#  > 【月之花海】獸迷、毛毛、Furry討論區 >  > 動物風情 >  > 動物新聞剪影 >  >  收容所裡安樂死的真相

## 狼王白牙

請按滑鼠右鍵儲存

雖然沒有指出地點,不過應該可以讓大家知道這種事是存在的

這是日本某收容所的情況(連結)

後續報導(連結)

----------


## Wolfang

歸咎所以今日會有著麼多的流浪狗 
有多少是自己本身就不願意待在家中而逃出來的？ 
我想應該不多吧！ 
人養狗本來就不是只有三分鐘熱度，你決定養他，就必須照顧及愛護牠， 
他也是生命。 
三分鐘熱度一過，就忽略他了，時間久了，就會認為他會礙手礙腳的， 
到最後就把他「放生」了－「造就」今日街頭流浪狗。 
那流浪狗咬人了，誰管？公所； 
如何處置？收容所； 
在收容所裡沒人要？

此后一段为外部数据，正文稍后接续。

Lemma thenBalances_extends (cb sb : N) (s : FetchState) :
  acct (thenBalances engine cb sb s) = acct s
  /\ balances (thenBalances engine cb sb s) = balances s
  /\ exists evs, trace (thenBalances engine cb sb s) = trace s ++ evs.
Proof.
  pose proof (thenBalances_cases cb sb s) as Hcases.
  destruct (lookupCount engine cb) as [nc | ];
    [ destruct (lookupCount engine sb) as [ns | ] | ].
  - rewrite Hcases.
    match goal with |- context [whenAllFulfilled Stallion ?s2] =>
      destruct (whenAllFulfilled_extends Stallion s2)
        as (-> & -> & evs2 & -> & _) end.
    match goal with |- context [whenAllFulfilled Cranium ?s2] =>
      destruct (whenAllFulfilled_extends Cranium s2)
        as (-> & -> & evs1 & -> & _) end.
    simpl_state. repeat split. rewrite <- !app_assoc. eexists. reflexivity.
  - destruct Hcases as [e ->].
    simpl_state. repeat split. rewrite <- !app_assoc. eexists. reflexivity.
  - destruct Hcases as [e ->].
    simpl_state. repeat split. eexists. reflexivity.
Qed.

Lemma Ordered_clickFetch (account : string) (st0 : State) :
  Ordered (clickFetch account st0).
Proof.
  split.
  - intros pre post c owner i Heq c'. exfalso. cbn in Heq.
    destruct pre as [ | ? [ | ? [ | ? [ | ? pre]]]]; cbn in Heq;
      discriminate.
  - intros c v. destruct c; discriminate.
Qed.

Lemma settleLookup_cases (c : Collection) (i : nat) (o : Settled N)
    (s s' : FetchState) :
  settleLookup c i o s = Some s' ->
  pick c (lookups s) !! i = Some None
  /\ (s' = afterLookup c i o s
      \/ (chain s = LookupsIssued
          /\ s' = whenAllFulfilled c (afterLookup c i o s))).
Proof.
  unfold settleLookup, afterLookup.
  destruct (pick c (lookups s) !! i) as [[? | ] | ]; try discriminate.
  intros [= <-]. split; [ reflexivity | ]. simpl_state.
  destruct (chain s); auto.
Qed.

Lemma settleBalance_cases (c : Collection) (o : Settled N)
    (s s' : FetchState) :
  settleBalance engine c o s = Some s' ->
  pick c (balances s) = None
  /\ (s' = afterBalance c o s
      \/ (exists e, o = Rejected e /\ chain s = AwaitingBalances
                    /\ s' = catchFetch e (afterBalance c o s))
      \/ (exists cb sb,
            balances (afterBalance c o s)
            = both (Some (Fulfilled cb)) (Some (Fulfilled sb))
            /\ chain s = AwaitingBalances
            /\ s' = thenBalances engine cb sb (afterBalance c o s))).
Proof.
  unfold settleBalance, afterBalance.
  destruct (pick c (balances s)) as [? | ] eqn:Hp; [ discriminate | ].
  intros [= <-]. split; [ reflexivity | ]. simpl_state.
  destruct (chain s); auto.
  destruct o as [v | e]; [ | right; left; eauto ].
  destruct (put c (Some (Fulfilled v)) (balances s)) as [bc bs] eqn:Hput.
  cbn [ofCranium ofStallion].
  destruct bc as [[cb | ?] | ]; auto.
  destruct bs as [[sb | ?] | ]; auto.
  right; right. eauto.

Qed.

Lemma Ordered_afterLookup (c : Collection) (i : nat) (o : Settled N)
    (s : FetchState) :
  Ordered s -> Ordered (afterLookup c i o s).
Proof.
  intros [Ho Hl]. split; unfold settlementsLogged, afterLookup; simpl_state.
  - apply balancesBeforeLookups_quiet; [ exact Ho | ].
    repeat constructor. intros [].
  - intros c' v Hv. apply elem_of_app. left. apply Hl. exact Hv.
Qed.

Lemma Ordered_afterBalance (c : Collection) (o : Settled N)
    (s : FetchState) :
  Ordered s -> pick c (balances s) = None -> Ordered (afterBalance c o s).
Proof.
  intros [Ho Hl] Hp.
  split; unfold settlementsLogged, afterBalance; simpl_state.
  - apply balancesBeforeLookups_quiet; [ exact Ho | ].
    repeat constructor. intros [].
  - intros c' v. rewrite pick_put. case_decide as Hcc.
    + subst c'. intros [= ->]. apply elem_of_app. right. constructor.
    + intros Hv. apply elem_of_app. left. apply Hl. exact Hv.
Qed.

Lemma Ordered_settleLookup (s s' : FetchState) (c : Collection) (i : nat)
    (o : Settled N) :
  Ordered s -> settleLookup c i o s = Some s' -> Ordered s'.
Proof.
  intros Hs Hstep. apply settleLookup_cases in Hstep.
  destruct Hstep as [_ [-> | [_ ->]]].
  - apply Ordered_afterLookup, Hs.
  - destruct (Ordered_afterLookup c i o s Hs) as [Ho1 Hl1].
    destruct (whenAllFulfilled_extends c (afterLookup c i o s))
      as (Ha & Hb & evs & Ht & Hq).
    split.
    + rewrite Ha, Ht. apply balancesBeforeLookups_quiet; assumption.
    + intros c' v. rewrite Ha, Hb, Ht. intros Hv.
      apply elem_of_app. left. apply Hl1. exact Hv.
Qed.

Lemma Ordered_settleBalance (s s' : FetchState) (c : Collection)
    (o : Settled N) :
  Ordered s -> settleBalance engine c o s = Some s' -> Ordered s'.
Proof.
  intros Hs Hstep. apply settleBalance_cases in Hstep.
  destruct Hstep as [Hp Hcases].
  pose proof (Ordered_afterBalance c o s Hs Hp) as [Ho1 Hl1].
  destruct Hcases as [-> | [(e & _ & _ & ->) | (cb & sb & Hbs & _ & ->)]].
  - split; assumption.
  - split; unfold settlementsLogged; simpl_state.
    + apply balancesBeforeLookups_quiet; [ exact Ho1 | ].
      repeat constructor; intros [].
    + intros c' v Hv. apply elem_of_app. left. apply Hl1. exact Hv.
  - destruct (thenBalances_extends cb sb (afterBalance c o s))
      as (Ha & Hb & evs & Ht).
    split.
    + rewrite Ha, Ht. apply balancesBeforeLookups_after; [ exact Ho1 | ].
      intros c'. destruct c'; eexists; apply Hl1; rewrite Hbs; reflexivity.
    + intros c' v'. rewrite Ha, Hb, Ht. intros Hv.
      apply elem_of_app. left. apply Hl1. exact Hv.
Qed.

Lemma Ordered_run (acts : list Action) (s s' : FetchState) :
  Ordered s -> run engine acts s = Some s' -> Ordered s'.
Proof.
  revert s. induction acts as [ | a acts IH]; intros s Hs; cbn.
  - intros [= <-]. exact Hs.
  - destruct (step engine a s) as [s1 | ] eqn:E; [ | discriminate ].
    apply IH. destruct a; cbn in E;
      eauto using Ordered_settleBalance, Ordered_settleLookup.
Qed.
(** ** Machine instructions (bi_instruction)

    Only the members that bi_special.c names are kept.  A member that an
    initialiser does not name is zero: [0], [false] or an array of zeros.
    For a member of enumeration or union type, whose numbering is declared
    outside bi_special.c, [None] stands for that zero. *)

Record bi_instruction := {
  type : option bi_class;
  op : option bi_op;
  dest : Z;
  dest_type : Z;
  src : list Z;                   (* [BI_MAX_SRCS] *)
  src_types : list Z;             (* [BI_MAX_SRCS] *)
  src_neg : list bool;            (* [BI_MAX_SRCS] *)
  constant : Z;                   (* .constant.u64 *)
  swizzle : list (list Z);        (* [BI_MAX_SRCS][BI_MAX_VEC] *)
  round : option bi_round;
  special_subgroup_sz : option bi_subgroup;           (* .special.subgroup_sz *)
  special_clper_lane_op_mod : option bi_lane_op;      (* .special.clper.lane_op_mod *)
  special_clper_inactive_res : option bi_inactive_result
                                                      (* .special.clper.inactive_res *)
}.

(** ** The compiler context (bi_context) *)

(** Modelled from the spec: bi_context is declared in compiler.h.  The
    context carries the architecture-version tag, the temporary-name counter
    and the current block, to which instructions are appended in order. *)
Record bi_context := {
  arch : Z;
  temp_alloc : Z;
  current_block : list bi_instruction
}.

(** Code that threads the context: a state transformer. *)
Definition builder (A : Type) : Type := bi_context -> A * bi_context.

#[global] Instance builder_ret : MRet builder := fun A a ctx => (a, ctx).

#[global] Instance builder_bind : MBind builder := fun A B k m ctx =>
  let (a, ctx') := m ctx in k a ctx'.

Definition get_arch : builder Z := fun ctx => (arch ctx, ctx).

Section Lowering.
Context `{H : compiler_h}.

Implicit Types (ctx : bi_context) (instr : nir_alu_instr) (ins : bi_instruction).

(** ** Designated initialisers *)

Definition zero_row : list Z := replicate BI_MAX_VEC 0.

Definition bi_instruction_zero : bi_instruction := {|
  type := None; op := None; dest := 0; dest_type := 0;
  src := replicate BI_MAX_SRCS 0;
  src_types := replicate BI_MAX_SRCS 0;
  src_neg := replicate BI_MAX_SRCS false;
  constant := 0;
  swizzle := replicate BI_MAX_SRCS zero_row;
  round := None;
  special_subgroup_sz := None;
  special_clper_lane_op_mod := None;
  special_clper_inactive_res := None
|}.
(** [initiatePayment(dto, userId)]. [dto.amount < booking.totalAmount * 0.2]
    is read exactly, as [5 * amount < totalAmount]. *)
Definition initiatePayment (dto : InitiatePaymentDto.t) (userId : ObjectId)
    (now : Z) (rnd : string) (response : option KhaltiInitiation)
  : M PaymentData :=
  ob ← Db.findBooking (InitiatePaymentDto.bookingId dto);
  match ob with
  | None => throw (NotFoundException "Booking not found")
  | Some booking =>
      if negb (bool_decide (Booking.userId booking = userId)) then
        throw (BadRequestException "You can only pay for your own bookings")
      else
        let paymentType := default FULL (InitiatePaymentDto.paymentType dto) in
        let expectedBalance :=
          Booking.totalAmount booking - Booking.advancePaid booking in
        if bool_decide (paymentType = ADVANCE)
           && (5 * InitiatePaymentDto.amount dto <? Booking.totalAmount booking) then
          throw (BadRequestException
                   "Advance payment must be at least 20% of total amount")
        else if bool_decide (paymentType = FULL)
                && negb (InitiatePaymentDto.amount dto =? Booking.totalAmount booking) then
          throw (BadRequestException
                   "Full payment amount must match booking total")
        else if bool_decide (paymentType = BALANCE)
                && negb (InitiatePaymentDto.amount dto =? expectedBalance) then
          throw (BadRequestException
                   ("Balance payment must be Rs. " +:+ pretty expectedBalance))
        else
          let referenceId := generateReferenceId now rnd in
          payment ← Db.createPayment (λ id,
            {| Payment._id := id;
               Payment.bookingId := InitiatePaymentDto.bookingId dto;
               Payment.userId := userId;
               Payment.venueId := Booking.venueId booking;
               Payment.amount := InitiatePaymentDto.amount dto;
               Payment.gateway := InitiatePaymentDto.gateway dto;
               Payment.paymentType := paymentType;
               Payment.status := TX_INITIATED;
               Payment.transactionId := None;
               Payment.referenceId := referenceId;
               Payment.gatewayResponse := None;
               Payment.refundReason := None;
               Payment.originalPaymentId := None |});
          match InitiatePaymentDto.gateway dto with
          | ESEWA => mret (generateEsewaPaymentData payment)
          | KHALTI => generateKhaltiPaymentData payment response
          end
  end.

(** The two look-ups at the head of [verifyKhaltiPayment]. *)
Definition findKhaltiPayment (pidx : string) : M (option Payment.t) :=
  op ← Db.findOnePayment
         (λ p, bool_decide (Payment.transactionId p = Some pidx));
  match op with
  | None =>
      if JS.startsWith "mock_" pidx then
        let referenceId := JS.dropPrefix "mock_" pidx in
        Db.findOnePayment (λ p, bool_decide (Payment.referenceId p = referenceId))
      else mret None
  | Some payment => mret (Some payment)
  end.

(** [verifyKhaltiPayment(pidx)]. The argument [response] is the answer of
    the lookup endpoint, [None] when the request fails. *)
Definition verifyKhaltiPayment (pidx : string) (response : option KhaltiLookup)
  : M VerifyResult :=
  op ← findKhaltiPayment pidx;
  match op with
  | None => throw (NotFoundException "Payment not found")
  | Some payment =>
      if bool_decide (khaltiSecretKey = "") then
        let payment := complete (Some pidx) (KhaltiMock pidx) payment in
        Db.savePayment payment;;
        updateBookingPayment payment;;
        mret {| success := true;
                message := "[DEV MODE] Payment marked as completed";
                payment := payment |}
      else
        try_catch
          (match response with
           | None => throw (AxiosError "Request failed")
           | Some r =>
               if bool_decide (lookup_status r = "Completed") then
                 let payment :=
                   complete (Some (transaction_id r)) (KhaltiLookedUp r) payment in
                 Db.savePayment payment;;
                 updateBookingPayment payment;;
                 mret {| success := true;
                         message := "Payment verified successfully";
                         payment := payment |}
               else
                 let payment := fail (KhaltiLookedUp r) payment in
                 Db.savePayment payment;;
                 mret {| success := false;
                         message := "Payment status: " +:+ lookup_status r;
                         payment := payment |}
           end)
          (λ _, throw (BadRequestException "Payment verification failed"))
  end.

End Khalti.

(** [initiateRefund(paymentId, reason, userId)], with [Date.now()] and the
    random bytes of the reference id as arguments; it returns the refund
    record. *)
Definition initiateRefund (paymentId : ObjectId) (reason : string)
    (userId : ObjectId) (now : Z) (rnd : string) : M Payment.t :=
  op ← Db.findPayment paymentId;
  match op with
  | None => throw (NotFoundException "Payment not found")
  | Some originalPayment =>
      if negb (bool_decide (Payment.status originalPayment = TX_COMPLETED)) then
        throw (BadRequestException "Can only refund completed payments")
      else
        Db.createPayment (λ id,
          {| Payment._id := id;
             Payment.bookingId := Payment.bookingId originalPayment;
             Payment.userId := userId;
             Payment.venueId := Payment.venueId originalPayment;
             Payment.amount := - Payment.amount originalPayment;
             Payment.gateway := Payment.gateway originalPayment;
             Payment.paymentType := REFUND;
             Payment.status := TX_PENDING;
             Payment.transactionId := None;
             Payment.referenceId := generateReferenceId now rnd;
             Payment.gatewayResponse := None;
             Payment.refundReason := Some reason;
             Payment.originalPaymentId := Some (Payment._id originalPayment) |})
  end.

End PaymentService.

(** ** VenueService: blocked dates *)

Module VenueService.

(** [venue.blockedDates = x]. *)
Definition set_blockedDates (x : list Date) (r : Venue.t) : Venue.t :=
  {| Venue.name := Venue.name r; Venue.ownerId := Venue.ownerId r;
     Venue.minCapacity := Venue.minCapacity r;
     Venue.maxCapacity := Venue.maxCapacity r;
     Venue.pricePerHour := Venue.pricePerHour r;
     Venue.openingTime := Venue.openingTime r;
     Venue.closingTime := Venue.closingTime r;
     Venue.blockedDates := x; Venue.isActive := Venue.isActive r;
     Venue.cancellationPolicy := Venue.cancellationPolicy r |}.

(** [blockDates(id, dates, userId)]. *)
Definition blockDates (id : ObjectId) (dates : list Date) (userId : ObjectId)
  : M Venue.t :=
  ov ← Db.findVenue id;
  match ov with
  | None => throw (NotFoundException "Venue not found")
  | Some venue =>
      if negb (bool_decide (Venue.ownerId venue = userId)) then
        throw (ForbiddenException "You can only block dates for your own venues")
      else
        let venue :=
          set_blockedDates (Venue.blockedDates venue ++ dates)%list venue in
        Db.saveVenue id venue;;
        mret venue
  end.

(** [unblockDates(id, dates, userId)]. Two dates have the same
    [toISOString()] exactly when they are the same instant. *)
Definition unblockDates (id : ObjectId) (dates : list Date) (userId : ObjectId)
  : M Venue.t :=
  ov ← Db.findVenue id;
  match ov with
  | None => throw (NotFoundException "Venue not found")
  | Some venue =>
      if negb (bool_decide (Venue.ownerId venue = userId)) then
        throw (ForbiddenException
                 "You can only unblock dates for your own venues")
      else
        let datesToRemove := dates in
        let venue :=
          set_blockedDates
            (List.filter (λ d, negb (existsb (Z.eqb d) datesToRemove))
               (Venue.blockedDates venue)) venue in
        Db.saveVenue id venue;;
        mret venue
  end.

End VenueService.

(** ** The pattern of the time fields in the request bodies *)

Module TimePattern.

(** A character in the range of two character codes, as in [[0-9]]. *)
Definition inRange (lo hi : nat) (c : ascii) : bool :=
  ((lo <=? nat_of_ascii c) && (nat_of_ascii c <=? hi))%nat.

(** [/^([0-1]?[0-9]|2[0-3]):[0-5][0-9]$/.test(s)], the [@Matches] pattern of
    [startTime], [endTime], [newStartTime] and [newEndTime]: one digit, or
    [0] or [1] and a digit, or [2] and a digit up to [3]; a colon; a digit
    up to [5] and a digit. *)
Definition matches (s : string) : bool :=
  match s with
  | String h (String c (String m1 (String m2 EmptyString))) =>
      inRange 48 57 h
      && Ascii.eqb c ":" && inRange 48 53 m1 && inRange 48 57 m2
  | String h1 (String h2 (String c (String m1 (String m2 EmptyString)))) =>
      ((inRange 48 49 h1 && inRange 48 57 h2)
       || (Ascii.eqb h1 "2" && inRange 48 51 h2))
      && Ascii.eqb c ":" && inRange 48 53 m1 && inRange 48 57 m2
  | _ => false
  end.

End TimePattern.

(** ** Sample data

    A hall in Kathmandu (UTC+5:45) at 5000 per hour with the seeded
    cancellation policy, a second venue without a policy, and one booking of
    the hall on 15 March 2026 from 10:00 to 12:00. *)

Module Sample.

Definition kathmandu : Z := 20700000.

Definition march15 : Date := 1773532800000.
Definition april1 : Date := 1775001600000.

Definition hall : Venue.t :=
  {| Venue.name := "Hall";
     Venue.ownerId := 2%nat;
     Venue.minCapacity := 50;
     Venue.maxCapacity := 500;
     Venue.pricePerHour := 5000;
     Venue.openingTime := "09:00";
     Venue.closingTime := "22:00";
     Venue.blockedDates := [april1];
     Venue.isActive := true;
     Venue.cancellationPolicy := Some BookingService.defaultPolicy |}.

Definition garden : Venue.t :=
  {| Venue.name := "Garden";
     Venue.ownerId := 2%nat;
     Venue.minCapacity := 10;
     Venue.maxCapacity := 80;
     Venue.pricePerHour := 2000;
     Venue.openingTime := "09:00";
     Venue.closingTime := "22:00";
     Venue.blockedDates := [];
     Venue.isActive := true;
     Venue.cancellationPolicy := None |}.

(** A booking by user 1, venue 10 being the hall and venue 11 the garden. *)
Definition booking (venueId : ObjectId) (totalAmount advancePaid : Z)
    (status : BookingStatus) (paymentStatus : PaymentStatus) : Booking.t :=
  {| Booking.userId := 1%nat;
     Booking.venueId := venueId;
     Booking.eventDate := march15;
     Booking.startTime := "10:00";
     Booking.endTime := "12:00";
     Booking.eventType := WEDDING;
     Booking.guestCount := 100;
     Booking.totalAmount := totalAmount;
     Booking.advancePaid := advancePaid;
     Booking.balanceAmount := totalAmount - advancePaid;
     Booking.status := status;
     Booking.paymentStatus := paymentStatus;
     Booking.specialRequests := None;
     Booking.contactName := "Asha";
     Booking.contactPhone := "9800000000";
     Booking.contactEmail := "asha@example.com";
     Booking.cancellationReason := None;
     Booking.cancelledAt := None;
     Booking.refundAmount := 0;
     Booking.refundPercentage := 0 |}.
Lemma matches_star_chr ok t : matches (Star (Chr ok)) t -> all_chars ok t.
Proof.
  remember (Star (Chr ok)) as r eqn:Hr. intros H. revert Hr.
  induction H as [| | | | | a | a t u Ht _ Hu IH |]; intros Hr; try done.
  injection Hr as ->.
  apply matches_chr_inv in Ht as (c & -> & Hc). simpl. split; [done |].
  by apply IH.
Qed.

Lemma matches_plus_chr ok t : matches (plus (Chr ok)) t -> run_of ok t.
Proof.
  unfold plus. inversion 1 as [| | a b u v Hu Hv | | | | |]; subst.
  apply matches_chr_inv in Hu as (c & -> & Hc).
  apply matches_star_chr in Hv. split; [done |]. simpl. done.
Qed.

Lemma matches_times3_chr ok t :
  matches (times 3 (Chr ok)) t ->
  exists a b c, t = String a (String b (String c EmptyString)) /\
                ok a = true /\ ok b = true /\ ok c = true.
Proof.
  simpl. inversion 1 as [| | r1 r2 u v Hu Hv | | | | |]; subst.
  inversion Hv as [| | r1 r2 v1 v2 Hv1 Hv2 | | | | |]; subst.
  apply matches_chr_inv in Hu as (a & -> & Ha).
  apply matches_chr_inv in Hv1 as (b & -> & Hb).
  apply matches_chr_inv in Hv2 as (c & -> & Hc).
  by exists a, b, c.
Qed.

Lemma digit_of_is_digit c : is_digit c = true -> exists z, digit c = Some z.
Proof.
  unfold is_digit, between, digit. intros ->. by eexists.
Qed.

(** [int] reads every three-digit text. *)
Lemma int_of_three_digits a b c :
  is_digit a = true -> is_digit b = true -> is_digit c = true ->
  exists z, int_of_str (String a (String b (String c EmptyString))) = Ok z.
Proof.
  intros (x & Hx)%digit_of_is_digit (y & Hy)%digit_of_is_digit
         (z & Hz)%digit_of_is_digit.
  unfold int_of_str. simpl. rewrite Hx. simpl. rewrite Hy. simpl.
  rewrite Hz. simpl. by eexists.
Qed.

End RegexFacts.

(** ** What [parse_event] emits *)

Module ParseFacts.

Import Regex Shapes RegexFacts Connector.

Ltac group_ok_tac :=
  simpl;
  repeat match goal with
         | |- _ /\ _ => split
         | |- True => exact I
         | |- forall t, matches _ t -> _ => intros ? ?
         end;
  unfold w, d, nsp in *;
  try match goal with
      | H : matches (plus (Chr _)) _ |- run_of _ _ =>
          exact (matches_plus_chr _ _ H)
      | H : matches (plus (Chr _)) _ |- _ <> EmptyString =>
          exact (proj1 (matches_plus_chr _ _ H))
      | H : matches (Seq (Chr _) (Seq (Chr _) (Chr _))) _ |- _ =>
          exact (matches_times3_chr _ _ H)
      end.

Lemma ssh_login_ok : group_ok ssh_inv LinuxAuth.ssh_login_pattern.
Proof.
  unfold LinuxAuth.ssh_login_pattern, LinuxAuth.stamp, LinuxAuth.address.
  group_ok_tac.
Qed.

Lemma ssh_failed_ok : group_ok ssh_inv LinuxAuth.ssh_failed_pattern.
Proof.
  unfold LinuxAuth.ssh_failed_pattern, LinuxAuth.stamp, LinuxAuth.address.
  group_ok_tac.
Qed.

Lemma sudo_ok : group_ok sudo_inv LinuxAuth.sudo_pattern.
Proof. unfold LinuxAuth.sudo_pattern, LinuxAuth.stamp. group_ok_tac. Qed.

Lemma access_ok : group_ok access_inv WebLog.log_pattern.
Proof. unfold WebLog.log_pattern. group_ok_tac. Qed.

安樂死。 
就這樣反反覆覆，難怪影片結尾會說：「根據官方統計，台灣公立流浪動物收容所，每年至少『安樂死』五萬隻動物........」一點也不為過。 
------------------------------------- 
另外，這個場景真的是在日本嗎？

----------


## 狼王白牙

流浪動物問題與國民道德守法精神有絕對的關係 

解決這個問題是要管理人而不是管理狗

----------


## LSI狼

也許多人都有著領養的動物不是從小開始養不會聽話，受傷生病或是因為是表現不佳才被趕出去等等的想法，所以不敢領養，但其實這些也是有很乖跟人很親的狗，且年紀較長的狗比起幼犬是好養的多，所以其實領養動物應該在國內多多宣傳一下，新聞也不要只報一些政治社會新聞，盡量多報一些這類的好狗代表，也可以對大眾及下一代產生潛移默化效果。

----------